PFE - Nexvia
Reverse engineering of a determinist model
The main objective of this project is to recover the modeling of the calculations of acquisition costs when buying a property. From a base of training built on a deterministic model our goal will be to find the modeling from machine learning algorithms (reverse engineering).

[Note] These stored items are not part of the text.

(** What performing [e] does to the holdings; [None]: not allowed. *)
Definition uspend (h : Held) {B} (e : UEv B) : B -> option Held :=
  match e in UEv B return B -> option Held with
  | StartConnecting => fun b =>
      if (b : bool) then match h_stage h with Idle => Some (with_stage h Begun) | _ => None end else Some h
  | SpawnRepair => fun _ => match h_stage h with Begun => Some (with_stage h Idle) | _ => None end
  | Build => fun b =>
      match b with
      | BuildDropped => match h_stage h with Begun => Some (with_stage h Lost) | _ => None end
      | _ => Some h
      end
  | Now => fun b => Some (match h_stage h with Begun => with_stage h (Clocked b) | _ => h end)
  | BuildFailed retry_at _ => fun _ =>
      match h_stage h with
      | Clocked t => if t + MIN_RECONNECT_BACKOFF <=? retry_at then Some (with_stage h Published) else None
      | _ => None
      end
  | Install g _ _ => fun _ =>
      match h_stage h with
      | Clocked _ => if bool_decide (h_gen h = Some g) then Some (with_gen (with_stage h Published) None) else None
      | _ => None
      end
  | AbandonConnecting => fun _ => match h_stage h with Published | Lost => Some (with_stage h Telling) | _ => None end
  | NotifyDone => fun _ => match h_stage h with Telling => Some (with_stage h Idle) | _ => None end
  | DropConnection _ _ => fun b =>
      if (b : bool) then match h_drops h with S k => Some (with_drops h k) | O => None end else Some h
  | AddQuery => fun _ => if h_asked h then None else Some (mkHeld (h_stage h) true (h_failed h) (h_gen h) (h_drops h))
  | AddFailure => fun _ => if h_failed h then None else Some (mkHeld (h_stage h) (h_asked h) true (h_gen h) (h_drops h))
  | NextBuild => fun b => match h_gen h with None => Some (with_gen h (Some (b + 1))) | Some _ => None end
  | _ => fun _ => Some h
  end.
(** The answer of a connection's query. *)
Lemma deliver_conns p hs ts io lg ph rc an h resp taken c :
  h_origin h = FromTcp c -> asks io h -> c ∉ busy hs ->
  each (asks io) hs -> NoDup (busy hs) ->
  (forall c cn, io_conns io !! c = Some cn -> (c < io_next io)%nat /\ conn_ok an c cn) ->
  (forall c, (io_next io <= c)%nat -> exchanges c an = []) ->
  (forall c' cn, io_conns io !! c' = Some cn -> cn_asking cn <> None -> c' <> c -> c' ∈ busy hs) ->
  conns_inv (mkNode p hs ts (deliver io h resp taken) lg ph rc (mkAnswer h resp :: an)).
Proof.
  intros Eo Ha Hc Hasks Hnd Hok Hfresh Hwait. unfold asks in Ha. rewrite Eo in Ha. destruct Ha as (cn0 & Hcn0 & Hasking).
  pose proof (Hok c cn0 Hcn0) as (Hlt & [I1 I2 I3]).
  assert (Hex : forall c', c' <> c -> exchange c' (mkAnswer h resp) = []) by (intros c' Hne; by apply (exchange_other _ _ c)).
  assert (Hf : forall c', (io_next io <= c')%nat -> exchanges c' (mkAnswer h resp :: an) = []).
  { intros c' Hle. cbn [exchanges]. rewrite Hfresh by done. rewrite Hex; [done|lia]. }
  assert (Hgone : conns_inv (mkNode p hs ts (set_conns io (delete c (io_conns io))) lg ph rc (mkAnswer h resp :: an))).
  { split; cbn; [| |done|done|].
    3:{ intros c' cn'. rewrite lookup_delete_Some. intros (Hne & Hl) Hq. by apply (Hwait c' cn'). }
    - intros c' cn'. rewrite lookup_delete_Some. intros (Hne & Hl). destruct (Hok c' cn' Hl) as (? & ?). split; [done|]. apply conn_ok_other; auto.
    - revert Hasks. apply asks_other. intros c' cn' Hin Hl. exists cn'. split; [|done]. cbn. apply lookup_delete_Some. split; [by intros ->|done]. }
  unfold deliver. rewrite Eo. destruct (to_vec resp) as [bytes|] eqn:Eb; [|done]. cbn [mbind option_bind].
  destruct (frame bytes) as [framed|] eqn:Ef; [|done]. destruct taken; [|done].
  split; cbn; [| |done|done|].
  3:{ intros c' cn'. rewrite lookup_alter_Some. intros [(<- & cn1 & Hl & ->)|(Hne & Hl)] Hq; [done|]. by apply (Hwait c' cn'). }
  - intros c' cn' Hl. destruct (decide (c' = c)) as [->|Hne].
    + rewrite lookup_alter_eq, Hcn0 in Hl. injection Hl as <-. split; [done|]. rewrite Hasking in I1. split; cbn.
      * rewrite map_join. cbn. by rewrite app_nil_r.
      * rewrite map_join. by apply (framed_snoc _ _ _ bytes).
      * rewrite I3. f_equal. unfold exchange. cbn. by rewrite Eo, Nat.eqb_refl.
    + rewrite lookup_alter_ne in Hl by done. destruct (Hok c' cn' Hl) as (? & ?). split; [done|]. apply conn_ok_other; auto.
  - revert Hasks. apply asks_other. intros c' cn' Hin Hl. exists cn'. split; [|done]. cbn. rewrite lookup_alter_ne; [done|]. by intros ->.
Qed.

You can find the slideshow for this project here
Some parts of this project have been purposely deleted for privacy reasons.
Setup and details
- Main scheme : https://goo.gl/hd1Hdr
Install
- Clone the project with
git clone url
. - Run
. setup.sh
.
Get started
- Run the virtualenv with
. venv/bin/activate
Within python or ipython shell you can execute commands below to test a basic worflow :
- Basic workflow :
from dev.processing.data_processing import *
from dev.processing.extract import *
from dev.processing.load_data import *
from dev.analysis.analysis import *
from dev.analysis.error import *
from dev.model.model import *
import pandas
import seaborn
import matplotlib.pyplot as pyplot
# Loading raw data
data = load_data()
# Cleaning data (remove na if needed, remove undesired output, etc...)
cleaned_data = cleaning_data(data)
# Processing data (encode qualitative data, select features, etc...)
processed_data = processing_full(cleaned_data)
# Split data set intro train and test sets
x_train, y_train , x_test, y_test = split_dataset(processed_data, 0.3, "output-cumulatedCostsBuy_homeAcquisitionCosts_1")
# Linear Regression (easily modifiable, for exampe with "model_random_forest" for a Random Forest)
model = model_regression(x_train, y_train)
# Predictions
y_pred = model.predict(x_test)
# Print score performances
error_print_score(x_test, y_test, y_pred)
run.py
interface
Use -
Launch
python run.py
to get into the interface. -
run.py
functional scheme : https://goo.gl/9KgdKF
An end of studies' project made by Aymeric Duchein, Benoit Pimpaud, Jordan Rostren and Paul Schaeffer.